**Goal of the exercise**
Please return all lines of the data below containing the string "every".

**Records provided**

(* ===== verification/Releases.v ===== *)
(** * internal/haoperations/releases.go: the check for releases of AdGuard Home

    The cached release is refreshed once it expired; every attempt, a failed one included,
    renews the cache, so that the source of the releases is not asked again too soon. *)

From S2P Require Import Prelude GoRuntime Json Domain ControlModel Store StoreRecords StoreHistory Effects.
From S2P Require Import Workers Wire AuthStore DnsProbe HAModel HAOperations Notifications HAStore HAHistory.

(** ** The interfaces *)

(** The request, to a constant address, fails, or it is answered with a status and a body; of the body at most 64 KiB and one byte are read. *)
Inductive release_answer :=
| ReleaseUnavailable
| ReleaseAnswered (status : Z) (body : res string).

(* src/internal/haoperations/releases.go:19-22 ReleaseRepository *)
Inductive releasectl : Type → Type :=
| R_Now : releasectl Time
| R_Cache : releasectl (res ReleaseCache)
| R_Save (value : ReleaseCache) : releasectl (res unit)
(* GET adGuardLatestReleaseURL *)
| R_Get : releasectl release_answer.

Abbreviation releasing := (prog releasectl).

(* src/internal/haoperations/releases.go:15-15 releaseCacheTTL *)
Definition releaseCacheTTL : Duration := 6 * hour.
(* src/internal/haoperations/releases.go:16-16 releaseFailureCacheTTL *)
Definition releaseFailureCacheTTL : Duration := 15 * minute.
(* src/internal/haoperations/releases.go:54-54 ReleaseChecker.Refresh *)
Definition release_limit : Z := 64 * 1024.

Section releases.
Context {R : Runtime} {T : JsonText}.

(* src/internal/haoperations/releases.go:57-60 ReleaseChecker.Refresh *)
Record release_payload := mkReleasePayload { payload_TagName : string; payload_HTMLURL : string }.

#[global] Instance release_Unmarshal : Unmarshal release_payload := {|
  zero_value := mkReleasePayload "" "";
  unmarshal := in_object (λ fs cur,
    tag ← field fs "tag_name" (payload_TagName cur);
    url ← field fs "html_url" (payload_HTMLURL cur);
    Some (mkReleasePayload tag url))
|}.

(* src/internal/haoperations/releases.go:68-78 ReleaseChecker.recordFailure *)
Definition recordFailure (code : string) : releasing (res unit) :=
  do now <- call R_Now;
  do current <- call R_Cache;
  let '(version, url) := match current with Ok c => (Release_Version c, Release_URL c) | Err _ => ("", "") end in
  try _ <- call (R_Save (mkReleaseCache version url "unknown" now (now + releaseFailureCacheTTL) code));
  fail (TextError "upstream release check failed").

(** The release of an answer, or the code of the failure. *)
(* src/internal/haoperations/releases.go:50-63 ReleaseChecker.Refresh *)
Definition release_of (status : Z) (body : res string) : release_payload + string :=
  if negb (status =? 200) then inr "RELEASE_CHECK_UNAVAILABLE"
  else match body with
  | Err _ => inr "RELEASE_CHECK_INVALID_RESPONSE"
  | Ok body =>
      if release_limit <? len body then inr "RELEASE_CHECK_INVALID_RESPONSE"
      else match (j ← json_parse body; unmarshal j zero_value) with
        | Some p => if TrimSpace (payload_TagName p) =?? "" then inr "RELEASE_CHECK_INVALID_RESPONSE" else inl p
        | None => inr "RELEASE_CHECK_INVALID_RESPONSE"
        end
  end.

(** The clock is read only when there is a cached release. *)
(* src/internal/haoperations/releases.go:36-38 ReleaseChecker.Refresh *)
Definition cache_fresh : releasing bool :=
  do cached <- call R_Cache;
  match cached with
  | Ok c => do now <- call R_Now; Ret (now <? Release_ExpiresAt c)
  | Err _ => Ret false
  end.

(* src/internal/haoperations/releases.go:35-66 ReleaseChecker.Refresh *)
Definition Refresh : releasing (res unit) :=
  do fresh <- cache_fresh;
  if fresh then done_with tt
  else
    do answer <- call R_Get;
    match answer with
    | ReleaseUnavailable => recordFailure "RELEASE_CHECK_UNAVAILABLE"
    | ReleaseAnswered status body =>
        match release_of status body with
        | inr code => recordFailure code
        | inl p =>
            do now <- call R_Now;
            call (R_Save (mkReleaseCache (TrimSpace (payload_TagName p)) (TrimSpace (payload_HTMLURL p)) "unknown" now
              (now + releaseCacheTTL) ""))
        end
    end.

(** ** The worker *)

(* src/internal/jobs/releases.go:13-13 releaseCheckInterval *)
Definition releaseCheckInterval : Duration := 5 * minute.

(** One pass: the tracker before and after it. *)
(* src/internal/jobs/releases.go:32-46 runReleaseChecks *)
Definition release_pass (now : Time) (clock : Time * Time) (result : res unit) (tracker : option Tracker) : option Tracker :=
  let next := now + releaseCheckInterval in
  let tracker := Start "adguard_release_check" next clock.1 <$> tracker in
  (match result with
   | Err _ => Failure_worker "adguard_release_check" "RELEASE_CHECK_UNAVAILABLE" next clock.2
   | Ok _ => Success_worker "adguard_release_check" next clock.2
   end) <$> tracker.

(** ** Against the tables *)

(** What a pass reads from outside: the clock at the check and at the renewal, and the answer. *)
Record release_world := mkReleaseWorld {
  release_checked : Time;
  release_renewed : Time;
  release_reply : release_answer
}.

(** The tables with the number of requests so far: the clock stands at the second time after a request. *)
Definition release_handler (w : release_world) X (e : releasectl X) (s : HADB * Z) : X * (HADB * Z) :=
  let '(db, requests) := s in
  match e in releasectl X return X * (HADB * Z) with
  | R_Now => (if 0 <? requests then release_renewed w else release_checked w, s)
  | R_Cache => (ReadReleaseCache db, s)
  | R_Save v => let '(r, db) := commit (SaveReleaseCache v) db in (r, (db, requests))
  | R_Get => (release_reply w, (db, requests + 1))
  end.

(** A pass: the result, the tables after it, and whether the source was asked. *)
Definition refresh_pass (w : release_world) (db : HADB) : res unit * HADB * bool :=
  let '(r, (db, requests), _) := interp (release_handler w) Refresh (db, 0) in (r, db, 0 <? requests).

(** The times at which the source was asked, in the order of the passes. *)
Fixpoint asked_at (passes : list release_world) (db : HADB) : list Time :=
  match passes with
  | [] => []
  | w :: passes =>
      let '(_, db, asked) := refresh_pass w db in
      (if asked then [release_renewed w] else []) ++ asked_at passes db
  end.

(** ** Requests are spaced *)

Definition is_fresh (db : HADB) (now : Time) : bool :=
  match release_cache db with Some c => now <? Release_ExpiresAt c | None => false end.

Lemma save_cache v db : Release_CheckedAt v < Release_ExpiresAt v → Release_Compatibility v = "unknown" →
  commit (SaveReleaseCache v) db = (Ok tt, set_release_cache (Some v) db).
Proof.
  intros H1 H2. unfold commit, SaveReleaseCache, tx_check. rewrite H2, (proj2 (Z.ltb_lt _ _) H1). done.
Qed.

(** What a pass does. *)
Definition pass_spec (w : release_world) (db : HADB) (out : res unit * HADB * bool) : Prop :=
  if is_fresh db (release_checked w) then out = (Ok tt, db, false)
  else ∃ c, out.1.2 = set_release_cache (Some c) db ∧ out.2 = true ∧ Release_CheckedAt c = release_renewed w ∧
    ((out.1.1 = Ok tt ∧ Release_ErrorCode c = "" ∧ Release_Version c ≠ "" ∧ Release_ExpiresAt c = release_renewed w + releaseCacheTTL) ∨
     (is_Ok out.1.1 = false ∧ Release_ErrorCode c ≠ "" ∧ Release_ExpiresAt c = release_renewed w + releaseFailureCacheTTL ∧
      (Release_Version c, Release_URL c) =
        match release_cache db with Some old => (Release_Version old, Release_URL old) | None => ("", "") end)).

Lemma interp_failure w code db n : 0 < n → code ≠ "" → ∃ e c tr,
  interp (release_handler w) (recordFailure code) (db, n) = (Err e, (set_release_cache (Some c) db, n), tr) ∧
  Release_CheckedAt c = release_renewed w ∧ Release_ErrorCode c ≠ "" ∧ Release_ExpiresAt c = release_renewed w + releaseFailureCacheTTL ∧
  (Release_Version c, Release_URL c) = match release_cache db with Some old => (Release_Version old, Release_URL old) | None => ("", "") end.
Proof.
  intros Hn Hcode. assert (E : (0 <? n) = true) by lia.
  assert (Ht : release_renewed w < release_renewed w + releaseFailureCacheTTL) by (cbv -[release_renewed Z.add Z.lt]; lia).
  unfold recordFailure, ReadReleaseCache. cbn. rewrite E. unfold ReadReleaseCache.
  destruct (release_cache db) as [old|]; cbn; rewrite save_cache by done; cbn; eexists _, _, _; (split; [reflexivity|done]).
Qed.

Lemma interp_fresh w db : ∃ tr, interp (release_handler w) cache_fresh (db, 0) = (is_fresh db (release_checked w), (db, 0), tr).
Proof. unfold is_fresh, cache_fresh, ReadReleaseCache. cbn. unfold ReadReleaseCache. destruct (release_cache db); cbn; eauto. Qed.

Lemma release_codes status body : match release_of status body with
  | inl p => TrimSpace (payload_TagName p) ≠ ""
  | inr code => code ≠ ""
  end.
Proof.
  unfold release_of. destruct (negb _); [done|]. destruct body; [|done]. destruct (_ <? _); [done|].
  destruct (_ ≫= _); [|done]. by case_bool_decide.
Qed.

Lemma refresh_pass_spec w db : pass_spec w db (refresh_pass w db).
Proof.
  assert (Ht : release_renewed w < release_renewed w + releaseCacheTTL) by (cbv -[release_renewed Z.add Z.lt]; lia).
  unfold pass_spec, refresh_pass, Refresh. rewrite interp_bind. destruct (interp_fresh w db) as [tr ->].
  destruct (is_fresh db (release_checked w)); [done|]. rewrite interp_bind. cbn [interp call release_handler].
  destruct (release_reply w) as [|status body].
  - destruct (interp_failure w "RELEASE_CHECK_UNAVAILABLE" db 1) as (e & c & tr' & E & H); [done..|].
    change (0 + 1) with 1. rewrite E. exists c. cbn. destruct H as (? & ? & ? & ?). auto 10.
  - pose proof (release_codes status body) as Hc. destruct (release_of status body) as [p|code].
    + cbn. rewrite save_cache by done. cbn. eexists. split_and!; [reflexivity|done|done|]. left. done.
    + destruct (interp_failure w code db 1) as (e & c & tr' & E & H); [done..|].
      change (0 + 1) with 1. rewrite E. exists c. cbn. destruct H as (? & ? & ? & ?). auto 10.
Qed.

(** At least the given time lies between two requests that follow one another. *)
Definition spaced (gap : Duration) (l : list Time) : Prop := StronglySorted (λ a b, a + gap <= b) l.

Lemma asked_after bound passes : Forall (λ w, release_checked w <= release_renewed w) passes → ∀ db c,
  release_cache db = Some c → bound <= Release_ExpiresAt c → Forall (λ t, bound <= t) (asked_at passes db).
Proof.
  induction 1 as [|w passes Hw Hp IH]; intros db c Hc Hb; cbn [asked_at]; [constructor|].
  pose proof (refresh_pass_spec w db) as H. unfold pass_spec, is_fresh in H. rewrite Hc in H.
  destruct (refresh_pass w db) as [[r db'] asked]. destruct (Z.ltb_spec (release_checked w) (Release_ExpiresAt c)) as [Hlt|Hge].
  - injection H as -> -> ->. by eapply IH.
  - destruct H as (c' & E & Ha & _ & H). cbn in *. subst db' asked. constructor; [lia|]. apply (IH _ c'); [done|].
    unfold releaseCacheTTL, releaseFailureCacheTTL, hour, minute, second in H. naive_solver lia.
Qed.

(** C31: The source of the releases is asked at most once in fifteen minutes, however often the worker runs: every request
    renews the cache, a failed one too, which keeps the release that was known. *)
Theorem release_requests_spaced passes db : Forall (λ w, release_checked w <= release_renewed w) passes →
  spaced (15 * minute) (asked_at passes db) ∧
  ∀ w, let '(r, db', asked) := refresh_pass w db in
    if asked then ∃ c, release_cache db' = Some c ∧ (is_Ok r = false → (Release_Version c, Release_URL c) =
        match release_cache db with Some old => (Release_Version old, Release_URL old) | None => ("", "") end)
    else db' = db.
Proof.
  intros Hp. split.
  - revert db. induction Hp as [|w passes Hw Hp IH]; intros db; cbn [asked_at]; [constructor|].
    pose proof (refresh_pass_spec w db) as H. unfold pass_spec in H. destruct (refresh_pass w db) as [[r db'] asked].
    destruct (is_fresh db (release_checked w)); [injection H as -> -> ->; apply IH|].
    destruct H as (c & E & Ha & _ & H). cbn in E, Ha, H. subst db' asked. constructor; [apply IH|].
    apply (asked_after _ _ Hp _ c); [done|].
    unfold releaseCacheTTL, releaseFailureCacheTTL, hour, minute, second in *. naive_solver lia.
  - intros w. pose proof (refresh_pass_spec w db) as H. unfold pass_spec in H. destruct (refresh_pass w db) as [[r db'] asked].
    destruct (is_fresh db (release_checked w)); [by injection H as -> -> ->|].
    destruct H as (c & E & Ha & _ & H). cbn in *. subst db' asked. exists c. split; [done|]. intros Hr.
    destruct H as [[-> _]|(_ & _ & _ & ?)]; done.
Qed.
End releases.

**Response**
    The cached release is refreshed once it expired; every attempt, a failed one included,
(** C31: The source of the releases is asked at most once in fifteen minutes, however often the worker runs: every request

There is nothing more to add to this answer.